Autor: Eleutério F. S. Prado [1]

Uma das contradições que sustentam a tese do ocaso do capitalismo se encontra na geopolítica do capital ou, o que é o mesmo, nas relações de concorrência – cooperação e competição – dos estados nacionais que formam a atual economia globalizada. O desenvolvimento das “forças produtivas” – diz Murray Smith em Invisible Leviathan[2] – “extrapolou os confins do sistema de estados-nações, mas são ainda as nações individuais que enfrentam os graves problemas”, isto é, os problemas causados pelo próprio processo contraditório de acumulação de capital.  

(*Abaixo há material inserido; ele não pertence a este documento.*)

Lemma contract_vector_meets dim v : is_contract_vector v dim = true -> meets_contract dim v.
Proof.
  intros Hc. unfold meets_contract. rewrite Hc. unfold is_contract_vector in Hc. destruct (Z.eqb_spec (Z.of_nat (length v)) dim); [|done].
  destruct (forallb finite32 v) eqn:Hf; [|done]. split; [done|]. split; [|by right]. apply Forall_forall. intros b Hb.
  rewrite forallb_forall in Hf. by apply Hf, list_elem_of_In.
Qed.
End Contract.

(** C28: every served vector meets the contract: whatever the network and the content
    of Redis, also a corrupted one, a request answered with vectors gets one per
    text, of the configured dimension, with finite components and of unit norm
    within the tolerance of the output check or of the cache.  NumPy builds
    rectangular arrays and keeps the length of a row it divides. *)
Theorem served_vectors_meet_contract `{UnicodeDB, Numpy} u_digit sort_mixed sha256 b org texts redis_ok s r posts applied s' rows s'' :
  (forall v cols rs, np_array v = Ok (Rank2 cols rs) -> Forall (fun r => Z.of_nat (length r) = cols) rs) ->
  (forall v, length (np_normalized v) = length v) ->
  cache_lookup sha256 (b_model_id b) (b_dimensions b) org texts redis_ok s = Ok r ->
  cache_resolve (b_dimensions b) (backend_embed u_digit sort_mixed b posts) applied r s' = (Ok rows, s'') ->
  length rows = length texts /\ Forall (meets_contract (b_dimensions b)) rows.
Proof.
  intros Hrows Hnorm Hl Hr. unfold cache_lookup in Hl. apply rbind_Ok in Hl as (_ & _ & Hl). destruct org as [org|]; [|done].
  destruct (mapM _ texts) as [keys|] eqn:Hk; [|done]. injection Hl as <-.
  assert (length keys = length texts) as Hlen by (apply mapM_Some, Forall2_length in Hk; by symmetry).
  set (r := {| rd_texts := texts |}) in Hr.
  destruct (resolve_spec (b_dimensions b) (fun _ v => meets_contract (b_dimensions b) v) texts keys Hlen
    (backend_embed u_digit sort_mixed b posts) applied r s') as (res & items & He & _ & Hres); [reflexivity|reflexivity| | |].
  - cbn. intros blobs Hb. destruct redis_ok; [|done]. injection Hb as <-. apply Forall2_same_length_lookup_2; [by rewrite length_fmap|].
    intros i t bl _ _ v Hv. by apply contract_vector_meets, (hit_contract _ bl).
  - intros l vs _ Hi. by eapply backend_contract.
  - rewrite He in Hr. injection Hr as -> _. apply Forall2_flip in Hres. split; [by eapply Forall2_length|].
    clear -Hres. induction Hres; by constructor.
Qed.

(** ** Samples: vectors of one component *)

Module EmbedSample.
#[local] Existing Instance ascii_db.

(** A positive normal float32, and its value as a float64. *)
Definition value32 (bits : Z) : spec_float :=
  if bits =? 0 then S754_zero false
  else S754_finite false (Z.to_pos (2 ^ 23 + Z.land bits (2 ^ 23 - 1))) (Z.land (Z.shiftr bits 23) 255 - 150).
Definition promote (x : spec_float) : binary64 :=
  match x with S754_finite _ m e => binary_normalize 53 1024 (Z.pos m) e false | x => x end.
Definition square32 (b : Z) : spec_float := SFmul 24 128 (value32 b) (value32 b).

Definition one32 : Z := 0x3F800000.
Definition component (v : Json) : option Z := match v with JInt 0 => Some 0 | JInt 1 => Some one32 | _ => None end.
Definition row_of (v : Json) : option Vec := match v with JList [c] => b ← component c; Some [b] | _ => None end.

#[local] Instance one_component : Numpy := {|
  np_array v := match v with
                | JList l =>
                    match mapM row_of l, mapM component l with
                    | Some rows, _ => Ok (Rank2 1 rows)
                    | _, Some l => Ok (Rank1 (length l))
                    | _, _ => Raise NpValueError
                    end
                | _ => Raise NpTypeError
                end;
  np_norm v := match v with [b] => promote (SFsqrt 24 128 (square32 b)) | _ => S754_nan end;
  np_dot v := match v with [b] => promote (square32 b) | _ => S754_nan end;
  np_normalized v := (fun _ => one32) <$> v;
|}.

Definition model : pystr := lit "bge".
Definition unit_vector (t : pystr) : Vec := [one32].

(** The backend answers the first call and is down afterwards. *)
Definition flaky (n : nat) (l : list pystr) : result EmbedError (list Vec) :=
  if (n <=? 1)%nat then Ok (unit_vector <$> l) else Raise BackendTimeout.

(** One request twice: the second is answered from the cache. *)
Definition ops : list Op :=
  [Lookup 0 (Some 7) [lit "tea"; lit "tea"] true; Resolve 0 None; Lookup 1 (Some 7) [lit "tea"] true; Resolve 1 None].

Lemma cache_is_transparent_witness :
  exists vs, answers (run (fun p => p) model 1 flaky 0 ops initial) !! 1%nat = Some ([lit "tea"], Ok vs) /\
    vs = unit_vector <$> [lit "tea"].
Proof.
  exists [[one32]]. assert (answers (run (fun p => p) model 1 flaky 0 ops initial) !! 1%nat = Some ([lit "tea"], Ok [[one32]])) as Ha
    by (vm_compute; reflexivity).
  split; [exact Ha|].
  refine (cache_is_transparent (fun p => p) model 1 flaky unit_vector ops 1 [lit "tea"] (Ok [[one32]]) _ _ _ _ Ha).
  - intros t1 t2 p1 p2 _ _ _ _ He. exact He.
  - intros n l vs. unfold flaky. destruct (n <=? 1)%nat; [|discriminate]. intros [= <-]. reflexivity.
  - intros t. unfold unit_vector, one32, word32. constructor; [lia|constructor].
  - vm_compute. eexists. reflexivity.
Defined.

Definition tei : Backend := {| b_profile := gpu; b_model_id := model; b_dimensions := 1; b_max_retries := 0 |}.
Definition openai_backend : Backend := {| b_profile := hosted openai; b_model_id := model; b_dimensions := 1; b_max_retries := 0 |}.
Definition no_digit (c : Z) : bool := false.
Definition no_sort (l : list (Json * Json)) : option (list (Json * Json)) := None.
Definition answer (body : Json) (n : nat) : HttpOutcome := Responded 200 None (Some body).

Lemma mapM_rows l rows : mapM row_of l = Some rows -> Forall (fun r => Z.of_nat (length r) = 1) rows.
Proof.
  intros Hr%mapM_Some. induction Hr as [|v r l rows Hv _ IH]; constructor; [|done].
  unfold row_of in Hv. repeat (case_match; try done). apply bind_Some in Hv as (b & _ & [= <-]). done.
Qed.

Lemma served_vectors_meet_contract_witness :
  exists r s, cache_lookup (fun p => p) model 1 (Some 7) [lit "tea"] true ∅ = Ok r /\
    cache_resolve 1 (backend_embed no_digit no_sort tei (answer (JList [JList [JInt 1]]))) None r ∅ = (Ok [[one32]], s) /\
    Forall (meets_contract 1) [[one32]].
Proof.
  assert (exists r, cache_lookup (fun p => p) model 1 (Some 7) [lit "tea"] true ∅ = Ok r) as [r Hr]
    by (vm_compute; eexists; reflexivity).
  assert (exists s, cache_resolve 1 (backend_embed no_digit no_sort tei (answer (JList [JList [JInt 1]]))) None r ∅ = (Ok [[one32]], s))
    as [s Hs] by (vm_compute in Hr; injection Hr as <-; vm_compute; eexists; reflexivity).
  exists r, s. split; [exact Hr|]. split; [exact Hs|].
  refine (proj2 (served_vectors_meet_contract no_digit no_sort (fun p => p) tei (Some 7) [lit "tea"] true ∅ r
    (answer (JList [JList [JInt 1]])) None ∅ [[one32]] s _ _ Hr Hs)).
  - intros v cols rs. cbn. destruct v; try discriminate. destruct (mapM row_of l) eqn:Hl; [|destruct (mapM component l); discriminate].
    intros [= <- <-]. exact (mapM_rows l _ Hl).
  - intros v. apply length_fmap.
Defined.

(** The tests of the output and of the cache differ: [np.allclose] adds its default
    relative tolerance, so a vector whose norm is off by 1.5e-5 is served and stored,
    and its entry is a miss on every later request. *)
Theorem accepted_vector_never_hits :
  let v := [0x3F80007E] in
  validate_output_vectors [lit "tea"] (Rank2 1 [v]) 1 = Ok [v] /\ hit 1 (Some (encode_vector v)) = None.
Proof. vm_compute. done. Qed.

(** A reply of numbers instead of rows is a bad gateway from the TEI backend and an
    internal error from a hosted one, which normalizes before it checks the rank. *)
Theorem flat_reply_is_internal_error :
  status_of (backend_embed no_digit no_sort tei (answer (JList [JInt 1])) [lit "tea"]) = 502 /\
  status_of (backend_embed no_digit no_sort openai_backend
    (answer (JObj [(lit "data", JList [JObj [(lit "index", JInt 0); (lit "embedding", JInt 1)]])])) [lit "tea"]) = 500.
Proof. vm_compute. done. Qed.
End EmbedSample.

Eis alguns deles: a emergência climática, as pandemias, a poluição dos oceanos, a manutenção das cadeias da produção de mercadorias, a inflação global etc. Nesta nota quer-se tratar apenas do processo de estagflação que aparece agora como um fenômeno renitente e duradouro da produção capitalista. Baixo crescimento com inflação está aí como um novo “normal” que vai continuar assombrando o futuro das economias capitalistas em geral. Mas, para fazê-lo, é preciso dar dois passos iniciais com a finalidade de enquadrar esse fenômeno em suas condições objetivas.

O primeiro deles consiste em apresentar o atual estágio do processo de expansão da mundialização do capital. Um indicador desse processo histórico se encontra na figura abaixo; ele mostra graficamente a evolução da razão entre as exportações mundiais totais e o PIB mundial. Aparecem nesse perfil, notoriamente, três ondas de globalização que marcam a história do capitalismo: entre 1870 e 1914, entre 1945 e 1980 e entre 1980 e 2008; assim como, também, um período de desglobalização entre 1914 e 1945. Em adição, o gráfico indica o surgimento de um novo período de contração do comércio internacional, o qual ocorre após a grande crise de 2008.